[Math] The minute hand of a clock overtakes the hour hand at intervals of 65 minutes of correct time. How much a day does the clock gain

arithmeticcontest-mathpuzzlerecreational-mathematics

The question in the textbook is:

The minute hand of a clock overtakes the hour hand at intervals of 65 minutes of correct time. How much a day does the clock gain?

My method:

The correct clock's minute hand gains over its hour hand in actual 65 minutes = $\dfrac {55}{60} \times 65$ minutes.

The incorrect clock's minute hand gains over its hour hand in actual 65 minutes = 60 minutes.

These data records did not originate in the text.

(** Take apart a chain of successful binds in the hypotheses. *)
Ltac inv_res :=
  repeat match goal with
  | H : _ ≫= _ = Ok _ |- _ => apply bind_ok in H as (? & ? & H)
  | H : raise_if _ _ _ = Ok _ |- _ => apply raise_if_ok in H
  | H : raise _ _ = Ok _ |- _ => discriminate H
  | H : mret _ = Ok _ |- _ => injection H as H
  | H : (mret _) = Ok _ |- _ => unfold mret, res_ret in H
  | H : Ok _ = Ok _ |- _ => injection H as H
  | H : Err _ = Ok _ |- _ => discriminate H
  | u : unit |- _ => destruct u
  end.

Ltac inv_M :=
  repeat match goal with
  | H : (_ ≫= _) _ = (Ok _, _) |- _ => apply M_bind_ok in H as (? & ? & ? & H)
  | H : liftM _ _ = (Ok _, _) |- _ => apply liftM_ok in H as [? ->]
  | H : raise_ifM _ _ _ _ = (Ok _, _) |- _ => apply raise_ifM_ok in H as [? ->]
  | H : askM _ _ = (Ok _, _) |- _ => apply askM_ok in H as [? ->]
  | H : readM _ _ = (Ok _, _) |- _ => apply readM_ok in H as [-> ->]
  | H : modifyM _ _ = (Ok _, _) |- _ => apply modifyM_ok in H as ->
  | H : raiseM _ _ _ = (Ok _, _) |- _ => discriminate H
  | H : mret _ _ = (Ok _, _) |- _ =>
      unfold mret, M_ret in H; injection H as ? ?
  end.

(** Reduce a boolean condition to its propositional parts. *)
Ltac bool_split :=
  repeat match goal with
  | H : _ && _ = true |- _ => apply andb_true_iff in H as [? ?]
  | H : _ || _ = false |- _ => apply orb_false_iff in H as [? ?]
  | H : negb _ = true |- _ => apply negb_true_iff in H
  | H : negb _ = false |- _ => apply negb_false_iff in H
  | H : bool_decide _ = true |- _ => apply bool_decide_eq_true in H
  | H : bool_decide _ = false |- _ => apply bool_decide_eq_false in H
  | H : (_ <? _) = false |- _ => apply Z.ltb_ge in H
  | H : (_ <? _) = true |- _ => apply Z.ltb_lt in H
  | H : (_ <=? _) = false |- _ => apply Z.leb_gt in H
  | H : (_ <=? _) = true |- _ => apply Z.leb_le in H
  | H : (_ =? _) = true |- _ => apply Z.eqb_eq in H
  | H : (_ =? _) = false |- _ => apply Z.eqb_neq in H
  end.

Lemma res_mapM_ok {A B} (f : A → res B) l ys :
  res_mapM f l = Ok ys ↔ Forall2 (λ x y, f x = Ok y) l ys.
Proof.
  revert ys. induction l as [|x l IH]; intros ys; cbn.
  - split; [intros [= <-]; constructor | by inversion 1].
  - split.
    + intros H. inv_res. subst. constructor; [done|]. by apply IH.
    + inversion 1 as [|? y ? ys' Hx Hl]; subst. rewrite Hx. cbn.
      apply IH in Hl. by rewrite Hl.
Qed.

Lemma res_iter_ok {A} (f : A → res unit) l :
  res_iter f l = Ok tt ↔ Forall (λ x, f x = Ok tt) l.
Proof.
  induction l as [|x l IH]; cbn; [by split|].
  rewrite Forall_cons, <- IH. split.
  - intros H. inv_res. done.
  - intros [-> H]. done.
Qed.

Lemma res_foldl_app {A B} (f : B → A → res B) b l1 l2 :
  res_foldl f b (l1 ++ l2) = (res_foldl f b l1 ≫= λ b', res_foldl f b' l2).
Proof.
  revert b. induction l1 as [|x l1 IH]; intros b; cbn; [done|].
  destruct (f b x); cbn; [apply IH | done].
Qed.

(** Closed decidable facts, such as membership in a literal list. *)
Ltac by_compute :=
  lazymatch goal with |- ?P => refine (@bool_decide_unpack P _ _); vm_compute; exact I end.

(** The hierarchy's facts used by handlers: every class is an [Exception], and
    a class is a subclass of itself. *)
Lemma subclass_refl c : subclass c c = true.
Proof. by destruct c. Qed.

Lemma subclass_exception c : subclass c Exception = true.
Proof. by destruct c. Qed.

#[export] Hint Resolve subclass_refl subclass_exception : cogni.

(** [not l] for a list. *)
Definition is_nil {A} (l : list A) : bool := match l with [] => true | _ => false end.

Lemma existsb_false {A} (f : A → bool) l : existsb f l = false ↔ Forall (λ x, f x = false) l.
Proof.
  induction l as [|x l IH]; cbn; [by split|]. rewrite orb_false_iff, IH. by rewrite Forall_cons.
Qed.

Lemma is_nil_true {A} (l : list A) : is_nil l = true ↔ l = [].
Proof. by destruct l. Qed.

(** [if b: reasons.append(r)] *)
Definition reason_if (b : bool) (r : string) : list string := if b then [r] else [].

Lemma reason_if_nil b r : reason_if b r = [] → b = false.
Proof. by destruct b. Qed.

(** [next((x for x in l if p x), None)] and its reversed form. *)
Fixpoint find_first {A} (p : A → bool) (l : list A) : option A :=
  match l with
  | [] => None
  | x :: l => if p x then Some x else find_first p l
  end.

(** The same with a test that may raise. *)
Fixpoint res_find_first {A} (p : A → res bool) (l : list A) : res (option A) :=
  match l with
  | [] => Ok None
  | x :: l => b ← p x; if (b : bool) then Ok (Some x) else res_find_first p l
  end.

Definition find_last {A} (p : A → bool) (l : list A) : option A :=
  find_first p (reverse l).

Lemma find_first_Some {A} (p : A → bool) l x :
  find_first p l = Some x → x ∈ l ∧ p x = true.
Proof.
  induction l as [|y l IH]; cbn; [done|]. destruct (p y) eqn:E.
  - intros [= ->]. by split; [left|].
  - intros [? ?]%IH. by split; [right|].
Qed.

Lemma find_first_None {A} (p : A → bool) l :
  find_first p l = None ↔ Forall (λ x, p x = false) l.
Proof.
  induction l as [|y l IH]; cbn; [by rewrite Forall_nil|]. rewrite Forall_cons, <- IH.
  destruct (p y); [split; [done | by intros [? _]] | intuition].
Qed.

Lemma find_first_app {A} (p : A → bool) l1 l2 :
  find_first p (l1 ++ l2) =
  match find_first p l1 with Some x => Some x | None => find_first p l2 end.
Proof. induction l1 as [|y l IH]; cbn; [done|]. by destruct (p y). Qed.

Lemma find_last_Some {A} (p : A → bool) l x :
  find_last p l = Some x → x ∈ l ∧ p x = true.
Proof.
  intros [H ?]%find_first_Some. split; [|done]. by rewrite elem_of_reverse in H.
Qed.

Lemma find_last_snoc {A} (p : A → bool) l x :
  find_last p (l ++ [x]) = if p x then Some x else find_last p l.
Proof. unfold find_last. by rewrite reverse_snoc. Qed.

So the net gain of the incorrect clock over the correct clock in actual 65 minutes = $60 – \dfrac{55}{60} \times 65 = \dfrac {5}{12}$minutes.

So the net gain in 24 hours is $\dfrac{5}{11} \times \dfrac{60 \times 24}{65} = 10.07 $minutes

But the book says the correct answer is $10.2325$ minutes. Also the book uses a different method which I do not understand.

Question : Why is my method incorrect? In my method the incorrect clock's reading should be 5/12 minutes ahead to that of the correct clock's reading after 65 minutes from when both clocks started. But in book's method it is 5/11.

Best Answer

On a normal clock, the hand cross each other 11 times in 12 hours, which means that they cross once every $\dfrac{12}{11} = 1.090909…$ hours or every 1 hour, 5 minutes, and 27.272727… seconds. The incorrect clock gains about 27 seconds at every crossing, so each day it gains $22(27.272727… seconds)= 10 minutes every day.

Note: These answers are all similar enough that different methods of calculating the answer could be the reason for the varying results.